Price per portion:CZK 33.05
INGREDIENTS

Preparation method

1

Peel and press the garlic. Remove white parts and membranes from the liver. Roughly blend or grind it. Place it in a bowl, add egg, butter, garlic, marjoram (rub it into the liver with your palms), season well with salt and freshly ground pepper, and mix everything. Thicken the mixture with breadcrumbs, mix thoroughly, and let it rest for 10 minutes. The mixture will thicken during this time.

2

On a surface dusted with breadcrumbs, roll the liver mixture into a log, cut it into equally sized pieces, and then shape them into dumplings with moistened hands.

3

Place the finished dumplings into salted boiling water. Cook over medium heat for about 4 minutes (depending on their size), until they float to the surface. Remove the cooked dumplings with a slotted spoon and cool them in cold water.

Chef's tip

You can also grind the liver for the dumplings in a meat grinder, but not too finely; the liver dumpling mixture should not be mushy, there should be pieces of liver in it. Do not use flour to thicken the dumplings; it does not belong in dumplings, use breadcrumbs instead.
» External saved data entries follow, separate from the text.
(** X18: a token signed with an HMAC key is accepted by the verifier that
    allows the same algorithm and key, at any time when the builder set no
    time claim; a verifier that also requires the issuer the builder set
    accepts it as well.  A verifier holding the same algorithm name with a
    key whose digest differs refuses the signature, and one holding another
    algorithm name reports a wrong algorithm.  The codecs are taken to
    invert each other on the three texts at hand, as a real base64url and
    JSON codec do. *)
Theorem X18_hmac_tokens_verify_under_their_key (a : hmacsha) (b : builder)
    (time : time_point) :
  let header_claims' := <["alg" := claim_of_string (name a)]> (builder_header_claims b) in
  let header_json := serialize (Object (to_json <$> header_claims')) in
  let payload_json := serialize (Object (to_json <$> builder_payload_claims b)) in
  let signing_input := encode header_json +:+ "." +:+ encode payload_json in
  let sig := hmacsha_sign a signing_input in
  count_char "." (encode header_json) = 0 →
  count_char "." (encode payload_json) = 0 →
  base_decode (fix_padding (encode header_json)) = Ok header_json →
  base_decode (fix_padding (encode payload_json)) = Ok payload_json →
  base_decode (fix_padding (encode sig)) = Ok sig →
  picojson_parse header_json = (Object (to_json <$> header_claims'), "") →
  picojson_parse payload_json = (Object (to_json <$> builder_payload_claims b), "") →
  (∀ m, iteration m ≡ₚ map_to_list m) →
  builder_payload_claims b !! "exp" = None →
  builder_payload_claims b !! "iat" = None →
  builder_payload_claims b !! "nbf" = None →
  ∃ token jwt,
    builder_sign a b = Ok token
    ∧ decode token = Ok jwt
    ∧ verifier_verify (allow_algorithm a new_verifier) time jwt = Ok tt
    ∧ (∀ iss, builder_payload_claims b !! "iss" = Some (claim_of_string iss) →
              verifier_verify (with_issuer iss (allow_algorithm a new_verifier)) time jwt
              = Ok tt)
    ∧ (∀ a' : hmacsha,
          name a' = name a → hmacsha_sign a' signing_input ≠ sig →
          verifier_verify (allow_algorithm a' new_verifier) time jwt
          = Err signature_verification_failed)
    ∧ (∀ a' : hmacsha,
          name a' ≠ name a →
          verifier_verify (allow_algorithm a' new_verifier) time jwt
          = Err (token_verification "wrong algorithm")).
Proof.
  intros hc hj pj input sig Hh Hp Dh Dp Ds Ph Pp Hperm Hexp Hiat Hnbf.
  destruct (decode_builder_sign a b sig) as
    (tok & jwt & Hsign & Hdec & Hhc & Hpc & Halg & Hsg & Hin); try done.
  exists tok, jwt. rewrite <- Hpc in Hexp, Hiat, Hnbf.
  assert (∀ v, claims v = ∅ ∨ (∃ iss, claims v = {[ "iss" := claim_of_string iss ]}
                                ∧ payload_claims jwt !! "iss" = Some (claim_of_string iss)) →
               algs v !! name a = Some (algo a) →
               verifier_verify v time jwt = Ok tt) as Haccept.
  { intros v Hclaims Ha.
    rewrite (verifier_verify_after_signature v time jwt (name a) (algo a)); try done.
    - rewrite check_expires_at_absent, check_issued_at_absent, check_not_before_absent
        by done.
      cbn [mbind result_bind].
      destruct Hclaims as [->|(iss & -> & Hiss)]; [by rewrite iteration_empty|].
      apply (check_claims_iteration_Ok _ _ Hperm). intros k c Hk.
      apply lookup_singleton_Some in Hk as [<- <-].
      rewrite check_claim_other; [|by intros [?|[?|?]]|done].
      by apply string_requirement_Ok.
    - cbn [algo algo_verify verify Algorithm_hmacsha]. rewrite Hin, Hsg.
      by apply hmacsha_verify_Ok. }
  split_and!; try done.
  - apply Haccept; [by left|]. unfold allow_algorithm. cbn [algs]. apply lookup_insert_eq.
  - intros iss Hiss. apply Haccept.
    + right. exists iss. split; [|by rewrite Hpc].
      unfold with_issuer, with_claim, allow_algorithm. cbn [claims new_verifier].
      by rewrite insert_empty.
    + unfold with_issuer, with_claim, allow_algorithm. cbn [algs]. apply lookup_insert_eq.
  - intros a' Hname Hdiff.
    apply (verifier_verify_bad_signature _ _ _ (name a) (algo a')); [done| |].
    + unfold allow_algorithm. cbn [algs]. rewrite Hname. apply lookup_insert_eq.
    + cbn [algo algo_verify verify Algorithm_hmacsha]. rewrite Hin, Hsg.
      rewrite hmacsha_verify_cases. by rewrite decide_False.
  - intros a' Hname. apply (verifier_verify_unregistered _ _ _ (name a)); [done|].
    unfold allow_algorithm. cbn [algs new_verifier]. by rewrite lookup_insert_ne.
Qed.
End round_trip_facts.

(** ** ECDSA verification *)

Section ecdsa_more.
Context {Tls : MbedTls}.
#[local] Open Scope nat_scope.

Lemma read_binary_zero_prefix (buf : string) :
  mbedtls_mpi_read_binary (String "000" buf) = mbedtls_mpi_read_binary buf.
Proof. done. Qed.

Lemma raw2bn_reads (data : string) (n : nat) :
  raw2bn data n = mbedtls_mpi_read_binary (substr data 0 (Some n)).
Proof.
  unfold raw2bn. destruct (128 <=? at_byte data 0)%Z; [|done].
  apply read_binary_zero_prefix.
Qed.

Lemma half_size (n e : nat) : e ≤ 1 → (n + (n + e)) / 2 = n.
Proof. intros He. symmetry. apply (Nat.div_unique _ 2 n e); lia. Qed.

Lemma ecdsa_verify_halves (a : ecdsa) (data rb sb extra : string) :
  String.length rb = String.length sb → String.length extra ≤ 1 →
  ecdsa_verify a data (rb +:+ sb +:+ extra)
  = if (mbedtls_ecdsa_verify (grp (ecdsa_ctx a)) (generate_hash data (ecdsa_md_type a))
          (size (generate_hash data (ecdsa_md_type a)) * 8) (Q (ecdsa_ctx a))
          (mbedtls_mpi_read_binary rb) (mbedtls_mpi_read_binary sb) =? 0)%Z
    then Ok tt else Err (signature_verification_exception "Invalid signature").
Proof.
  intros Hlen Hextra. unfold ecdsa_verify. cbv zeta. rewrite !raw2bn_reads.
  unfold size at 2 3 4 5. rewrite !string_length_app, <- Hlen, half_size by done.
  unfold substr at 1 3. unfold substr. rewrite substring_app_l.
  unfold size. rewrite !string_length_app.
  rewrite <- (Nat.add_0_r (String.length rb)) at 2. rewrite substring_skip.
  replace (String.length rb + (String.length sb + String.length extra) - String.length rb)
    with (String.length (sb +:+ extra)) by (rewrite string_length_app; lia).
  rewrite substring_all, Hlen, substring_app_l.
  by destruct (_ =? 0)%Z.
Qed.

(** X19: [ecdsa::verify] cuts the signature into two halves of
    [size / 2] bytes, reads each as a big-endian integer and reports what
    [mbedtls_ecdsa_verify] says about that pair, with the message "Invalid
    signature" on refusal.  The zero byte that [raw2bn] puts before a
    buffer starting with a byte of 0x80 or more does not change the integer
    read.  The last byte of a signature of odd length is never read: such a
    signature is judged like the one without it.  And the signature that
    [ecdsa::sign] returns is judged as the pair (0, 0). *)
Theorem X19_ecdsa_verify_reads_two_halves (a : ecdsa) (data rb sb extra : string) :
  let hash := generate_hash data (ecdsa_md_type a) in
  let verdict (r s : Z) :=
    mbedtls_ecdsa_verify (grp (ecdsa_ctx a)) hash (size hash * 8) (Q (ecdsa_ctx a)) r s in
  String.length rb = String.length sb →
  String.length extra ≤ 1 →
  ecdsa_verify a data (rb +:+ sb +:+ extra)
  = (if (verdict (mbedtls_mpi_read_binary rb) (mbedtls_mpi_read_binary sb) =? 0)%Z
     then Ok tt else Err (signature_verification_exception "Invalid signature"))
  ∧ ecdsa_verify a data (rb +:+ sb +:+ extra) = ecdsa_verify a data (rb +:+ sb)
  ∧ (∀ buf n, raw2bn buf n = mbedtls_mpi_read_binary (substr buf 0 (Some n)))
  ∧ (∀ sig, (ecdsa_sign a data).1 = Ok sig →
            ecdsa_verify a data sig
            = if (verdict 0%Z 0%Z =? 0)%Z
              then Ok tt else Err (signature_verification_exception "Invalid signature")).
Proof.
  intros hash verdict Hlen Hextra. split_and!.
  - by apply ecdsa_verify_halves.
  - rewrite (ecdsa_verify_halves a data rb sb extra) by done.
    rewrite <- (string_app_empty_r sb) at 2.
    rewrite (ecdsa_verify_halves a data rb sb ""); [done|done|simpl; lia].
  - apply raw2bn_reads.
  - intros sig. unfold ecdsa_sign. cbv zeta.
    destruct (mbedtls_ecdsa_sign _ _ _ _ _) as [[[ret r] s] rnd'].
    cbn [fst]. destruct (negb (ret =? 0)%Z); [done|].
    cbn -[ecdsa_verify]. intros [= <-].
    apply (ecdsa_verify_halves a data "" "" ""); simpl; lia.
Qed.
End ecdsa_more.

(** ** Time checks, again *)

Section time_facts.
Context {Clock : SystemClock} {Buckets : UnorderedMap}.
(** X5.  Nothing invalidates the two fixed entries either: a non-empty id list
    that [get_active_terms_ids] has returned, and a non-empty query set that
    [get_active_terms_list] has returned, are what every later call returns,
    on whatever store and at whatever time, with the state left unchanged. *)
Theorem active_terms_entries_sticky db now w w' :
  (∀ v, get_active_terms_ids db now w = (Ok v, w') → truthy v = true →
        ∀ db' now', get_active_terms_ids db' now' w' = (Ok v, w'))
  ∧ (∀ rows, get_active_terms_list db now w = (Ok (PQuerySet rows), w') → rows ≠ [] →
        ∀ db' now', get_active_terms_list db' now' w' = (Ok (PQuerySet rows), w')).
Proof.
  split.
  - intros v Hrun Hv db' now'.
    pose proof (get_active_terms_ids_returned_is_cached db now w v w' Hrun Hv) as Hc.
    rewrite get_active_terms_ids_hit by (by rewrite Hc). by rewrite Hc.
  - intros rows Hrun Hne db' now'.
    pose proof (get_active_terms_list_returned_is_cached db now w rows w' Hrun Hne) as Hc.
    rewrite get_active_terms_list_hit; rewrite Hc; [done|]. by destruct rows.
Qed.

Lemma active_terms_entries_sticky_witness :
  let w1 := (get_active_terms_ids (Migrated two_slugs) 10 empty_world).2 in
  let rows := [mk_terms 2 "privacy" (Some 6); mk_terms 3 DEFAULT_TERMS_SLUG (Some 4)] in
  let w2 := (get_active_terms_list (Migrated two_slugs) 10 empty_world).2 in
  (get_active_terms_ids (Migrated two_slugs) 10 empty_world = (Ok (PIds [2; 3]), w1)
   ∧ truthy (PIds [2; 3]) = true
   ∧ ∀ db' now', get_active_terms_ids db' now' w1 = (Ok (PIds [2; 3]), w1))
  ∧ (get_active_terms_list (Migrated two_slugs) 10 empty_world = (Ok (PQuerySet rows), w2)
     ∧ rows ≠ []
     ∧ ∀ db' now', get_active_terms_list db' now' w2 = (Ok (PQuerySet rows), w2)).
Proof.
  intros w1 rows w2.
  assert (get_active_terms_ids (Migrated two_slugs) 10 empty_world = (Ok (PIds [2; 3]), w1))
    as Hids by (vm_compute; reflexivity).
  assert (get_active_terms_list (Migrated two_slugs) 10 empty_world = (Ok (PQuerySet rows), w2))
    as Hlist by (vm_compute; reflexivity).
  assert (rows ≠ []) as Hne by discriminate.
  split.
  - split; [exact Hids|]. split; [reflexivity|].
    exact (proj1 (active_terms_entries_sticky (Migrated two_slugs) 10 empty_world w1)
             (PIds [2; 3]) Hids eq_refl).
  - split; [exact Hlist|]. split; [exact Hne|].
    exact (proj2 (active_terms_entries_sticky (Migrated two_slugs) 10 empty_world w2)
             rows Hlist Hne).
Defined.
(** C10 after a failure at 10 and a success at 20. *)
Lemma C10_persistence_gaps_witness :
  let lagging :=
    run sampleParams [(10, Rejected (HttpError (Some 500))); (20, Resolved ())]
      (mkBreaker initialLocalState true) in
  (1 < maxFailures sampleParams)
  /\ localState lagging.1 = mkLocalState CLOSED 0 None None
  /\ SocialMediaService.circuits
       (SocialMediaService.findHealth (SocialMediaService.landed lagging.2 ∅))
     = [SocialMediaService.mkCircuitHealth "bluesky" CLOSED 1 (Some 10) None true].
Proof.
  cbn zeta. split; [simpl; lia|].
  pose proof (C10_persistence_gaps sampleParams "bluesky" 0 (Some (Resolved ())) create
                10 20 (HttpError (Some 500)) () initialLocalState
                eq_refl eq_refl ltac:(simpl; lia) eq_refl eq_refl) as H.
  cbn zeta in H. exact (conj (proj1 (proj2 (proj2 H))) (proj2 (proj2 (proj2 (proj2 (proj2 H)))))).
Defined.

End CircuitBreakerProofs.
(** ** The retry engine *)

Module RetryProofs.
Import ExponentialBackoff.

Section facts.
Context {St V : Type}.
Variable p : Params.
Variable executeFunction : nat -> St -> Outcome V * St.
Variable shouldRetry : Error -> St -> bool.
Variable random : nat -> Q.
(** * Tutor Connect (src/App.tsx): a shallow embedding and its properties

    The application is a single React file.  Its logic is embedded as pure
    functions over explicit component state:

    - the parts of ECMAScript the handlers call (strings as sequences of
      UTF-16 code units, numbers that are integers or NaN, the [Date]
      algorithms of ECMA-262) are in the first part of the file;
    - each event handler becomes a function from the state of its component
      to the new state and the list of observable events (requests sent to
      the Supabase client, console errors);
    - the Supabase client is the external collaborator: a record of reply
      functions, one per request shape the file builds.

    An [async] handler is run to completion with the reply of the client, so
    the interleaving of pending requests is outside this model. *)

From Stdlib Require Import ZArith Lia String Ascii DecimalString.
From stdpp Require Import gmap list list_numbers.

Local Open Scope Z_scope.

(** ** ECMAScript strings *)

(** A String value is a sequence of UTF-16 code units. *)
Abbreviation jsstring := (list N).

(** The String value of an ASCII literal of the source. *)
Definition js (s : string) : jsstring :=
  N_of_ascii <$> list_ascii_of_string s.

(** [WhiteSpace] and [LineTerminator] code points (ECMA-262 12.2, 12.3), the
    ones [String.prototype.trim] strips.  All of them are single code units. *)
Definition isWhiteSpace (c : N) : bool :=
  (c =? 9)%N || (c =? 10)%N || (c =? 11)%N || (c =? 12)%N || (c =? 13)%N
  || (c =? 32)%N || (c =? 160)%N || (c =? 5760)%N
  || ((8192 <=? c)%N && (c <=? 8202)%N)
  || (c =? 8232)%N || (c =? 8233)%N || (c =? 8239)%N || (c =? 8287)%N
  || (c =? 12288)%N || (c =? 65279)%N.

Fixpoint trimStart (s : jsstring) : jsstring :=
  match s with
  | c :: s' => if isWhiteSpace c then trimStart s' else s
  | [] => []
  end.

Definition trimEnd (s : jsstring) : jsstring := reverse (trimStart (reverse s)).

(** [String.prototype.trim] *)
Definition trim (s : jsstring) : jsstring := trimEnd (trimStart s).

(** [String.prototype.padStart(targetLength, padString)] *)
Definition padStart (targetLength : nat) (padString : jsstring) (s : jsstring) : jsstring :=
  let fillLen := (targetLength - length s)%nat in
  take fillLen (concat (replicate fillLen padString)) ++ s.

(** A String is truthy when it is not empty. *)
Definition truthy_string (s : jsstring) : bool :=
  match s with [] => false | _ :: _ => true end.

(** ** ECMAScript numbers *)

(** The numbers of this program are integers (years, months, days, time
    values, all far below 2^53 in absolute value) or NaN.  [None] is NaN. *)
Abbreviation Number := (option Z).

Definition NaN : Number := None.

(** [x + k] for a constant [k]: NaN is absorbing. *)
Definition num_add (x : Number) (k : Z) : Number := (λ v, v + k) <$> x.

(** [Number::toString] in radix 10, on integers and NaN (below 10^21 in
    absolute value the result is the plain decimal numeral). *)
Definition String_of_Z (n : Z) : jsstring :=
  js (NilZero.string_of_int (Z.to_int n)).

Definition ToString (x : Number) : jsstring :=
  match x with
  | Some n => String_of_Z n
  | None => js "NaN"
  end.

(** ** ECMAScript Date (ECMA-262 21.4.1)

    Time values are integers of milliseconds since the epoch, in UTC. *)

Definition msPerDay : Z := 86400000.
Definition msPerHour : Z := 3600000.
Definition msPerMinute : Z := 60000.
Definition msPerSecond : Z := 1000.

Definition Day (t : Z) : Z := t / msPerDay.
Definition TimeWithinDay (t : Z) : Z := t mod msPerDay.

Definition DaysInYear (y : Z) : Z :=
  if negb (y mod 4 =? 0) then 365
  else if negb (y mod 100 =? 0) then 366
  else if negb (y mod 400 =? 0) then 365
  else 366.

Definition DayFromYear (y : Z) : Z :=
  365 * (y - 1970) + (y - 1969) / 4 - (y - 1901) / 100 + (y - 1601) / 400.

Definition TimeFromYear (y : Z) : Z := msPerDay * DayFromYear y.

(** The year of a day number.  ECMA-262 defines [YearFromTime(t)] as the
    largest integer [y] with [TimeFromYear(y) <= t]; here it is computed from
    the mean length of the Gregorian year and corrected by one
    ([YearFromDay_spec] and [YearFromDay_unique] show it is that year). *)
Definition YearFromDay (d : Z) : Z :=
  let y := 1970 + (400 * d) / 146097 in
  if DayFromYear (y + 1) <=? d then y + 1
  else if d <? DayFromYear y then y - 1
  else y.

Definition YearFromTime (t : Z) : Z := YearFromDay (Day t).

Definition InLeapYear (t : Z) : Z :=
  if DaysInYear (YearFromTime t) =? 366 then 1 else 0.

Definition DayWithinYear (t : Z) : Z := Day t - DayFromYear (YearFromTime t).

Definition MonthFromTime (t : Z) : Z :=
  let d := DayWithinYear t in
  let l := InLeapYear t in
  if d <? 31 then 0
  else if d <? 59 + l then 1
  else if d <? 90 + l then 2
  else if d <? 120 + l then 3
  else if d <? 151 + l then 4
  else if d <? 181 + l then 5
  else if d <? 212 + l then 6
  else if d <? 243 + l then 7
  else if d <? 273 + l then 8
  else if d <? 304 + l then 9
  else if d <? 334 + l then 10
  else 11.

Definition DateFromTime (t : Z) : Z :=
  let d := DayWithinYear t in
  let l := InLeapYear t in
  match MonthFromTime t with
  | 0 => d + 1
  | 1 => d - 30
  | 2 => d - 58 - l
  | 3 => d - 89 - l
  | 4 => d - 119 - l
  | 5 => d - 150 - l
  | 6 => d - 180 - l
  | 7 => d - 211 - l
  | 8 => d - 242 - l
  | 9 => d - 272 - l
  | 10 => d - 303 - l
  | _ => d - 333 - l
  end.

Definition WeekDay (t : Z) : Z := (Day t + 4) mod 7.

Definition MakeTime (hour min sec ms : Z) : Z :=
  hour * msPerHour + min * msPerMinute + sec * msPerSecond + ms.

(** Day number of the first day of month [mn] (0..11) in year [ym]. *)
Definition DayFromYearMonth (ym mn : Z) : Z :=
  let l := if DaysInYear ym =? 366 then 1 else 0 in
  DayFromYear ym +
  match mn with
  | 0 => 0
  | 1 => 31
  | 2 => 59 + l
  | 3 => 90 + l
  | 4 => 120 + l
  | 5 => 151 + l
  | 6 => 181 + l
  | 7 => 212 + l
  | 8 => 243 + l
  | 9 => 273 + l
  | 10 => 304 + l
  | _ => 334 + l
  end.

(** [MakeDay(year, month, date)]: months outside 0..11 carry into the year,
    the date is an offset from the first of the month. *)
Definition MakeDay (year month date : Z) : Z :=
  let ym := year + month / 12 in
  let mn := month mod 12 in
  DayFromYearMonth ym mn + date - 1.

Definition MakeDate (day time : Z) : Z := day * msPerDay + time.

(** [TimeClip]: a time value is at most 8.64e15 ms away from the epoch. *)
Definition maxTime : Z := 8640000000000000.

Definition TimeClip (time : Z) : Number :=
  if Z.abs time <=? maxTime then Some time else NaN.

(** The host's time zone.  ECMA-262 leaves the local time zone adjustment
    to the implementation: [LocalTZA(t, isUTC)] is the offset of local time
    from UTC, in milliseconds, in effect at the time value [t] when [isUTC]
    is true, and at the local time [t] when it is false.  A local time that
    a transition of the zone skips (the clocks are put forward, or the zone
    moves across the date line) or repeats is read with the offset before
    the transition.  The offsets of the zones of the time zone database are
    all shorter than a day. *)
Class TimeZone := {
  LocalTZA : Z → bool → Z;
  LocalTZA_range : ∀ t isUTC, - msPerDay < LocalTZA t isUTC < msPerDay
}.

(** [LocalTime(t)] and [UTC(t)].  As ECMA-262 notes, [LocalTime(UTC(t))] is
    not always [t]: it is another time when [t] is a local time that the
    zone skips. *)
Definition LocalTime `{TimeZone} (t : Z) : Z := t + LocalTZA t true.
Definition UTC `{TimeZone} (t : Z) : Z := t - LocalTZA t false.

(** A Date object is its time value; NaN is the Invalid Date.  Dates are
    used as values here: the one mutation in the source ([setMonth]) is on a
    fresh copy. *)
Abbreviation Date := (option Z) (only parsing).

(** [new Date(year, month, date)]: a year from 0 to 99 stands for 1900+year
    (ECMA-262 21.4.2.1, step 5.k). *)
Definition Date_new `{TimeZone} (year month date : Number) : Date :=
  y ← year; m ← month; dt ← date;
  let yr := if (0 <=? y) && (y <=? 99) then 1900 + y else y in
  TimeClip (UTC (MakeDate (MakeDay yr m dt) (MakeTime 0 0 0 0))).

Definition getFullYear `{TimeZone} (d : Date) : Number :=
  (λ t, YearFromTime (LocalTime t)) <$> d.
Definition getMonth `{TimeZone} (d : Date) : Number :=
  (λ t, MonthFromTime (LocalTime t)) <$> d.
Definition getDate `{TimeZone} (d : Date) : Number :=
  (λ t, DateFromTime (LocalTime t)) <$> d.
Definition getDay `{TimeZone} (d : Date) : Number :=
  (λ t, WeekDay (LocalTime t)) <$> d.

(** [Date.prototype.setMonth(month, date)] *)
Definition setMonth `{TimeZone} (d : Date) (month date : Number) : Date :=
  t ← d; m ← month; dt ← date;
  let t' := LocalTime t in
  TimeClip (UTC (MakeDate (MakeDay (YearFromTime t') m dt) (TimeWithinDay t'))).

Definition dayNames : list jsstring :=
  js <$> ["Sun"; "Mon"; "Tue"; "Wed"; "Thu"; "Fri"; "Sat"]%string.
Definition monthNames : list jsstring :=
  js <$> ["Jan"; "Feb"; "Mar"; "Apr"; "May"; "Jun";
          "Jul"; "Aug"; "Sep"; "Oct"; "Nov"; "Dec"]%string.

(** [Date.prototype.toDateString()] (ECMA-262 21.4.4.35, DateString) *)
Definition toDateString `{TimeZone} (d : Date) : jsstring :=
  match d with
  | None => js "Invalid Date"
  | Some tv =>
      let t := LocalTime tv in
      let yv := YearFromTime t in
      default [] (dayNames !! Z.to_nat (WeekDay t)) ++ js " "
      ++ default [] (monthNames !! Z.to_nat (MonthFromTime t)) ++ js " "
      ++ padStart 2 (js "0") (String_of_Z (DateFromTime t)) ++ js " "
      ++ (if 0 <=? yv then [] else js "-")
      ++ padStart 4 (js "0") (String_of_Z (Z.abs yv))
  end.

(** ** The Gregorian calendar, as the specification speaks of it *)

Module Gregorian.

Definition isLeapYear (y : Z) : bool :=
  ((y mod 4 =? 0) && negb (y mod 100 =? 0)) || (y mod 400 =? 0).

(** Number of days of month [m] (0 = January) of year [y]. *)
Definition daysInMonth (y m : Z) : Z :=
  match m with
  | 1 => if isLeapYear y then 29 else 28
  | 3 | 5 | 8 | 10 => 30
  | _ => 31
  end.

(** Weekday (0 = Sunday) of the day [d] of month [m] (0 = January) of year
    [y], by the classical table method (Sakamoto's congruence). *)
Definition weekday (y m d : Z) : Z :=
  let y' := if m <? 2 then y - 1 else y in
  let t := match m with
           | 0 => 0 | 1 => 3 | 2 => 2 | 3 => 5 | 4 => 0 | 5 => 3
           | 6 => 5 | 7 => 1 | 8 => 4 | 9 => 6 | 10 => 2 | _ => 4
           end in
  (y' + y' / 4 - y' / 100 + y' / 400 + t + d) mod 7.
If the mixture is still too thin after ten minutes of resting, add another tablespoon of breadcrumbs, mix, and let it rest for 5 minutes. Briefly cool the cooked liver dumplings in cold water – they won't dry out and will remain tender. From the liver mixture, you can also shape gnocchi or press liver 'rice' through a colander with larger holes. The liver dumpling mixture should have a sharper taste. Water removes some of the flavor during cooking. Therefore, it is better to always cook one test dumpling and taste it. You can then add more salt or season the mixture as needed. You can freeze the cooked dumplings.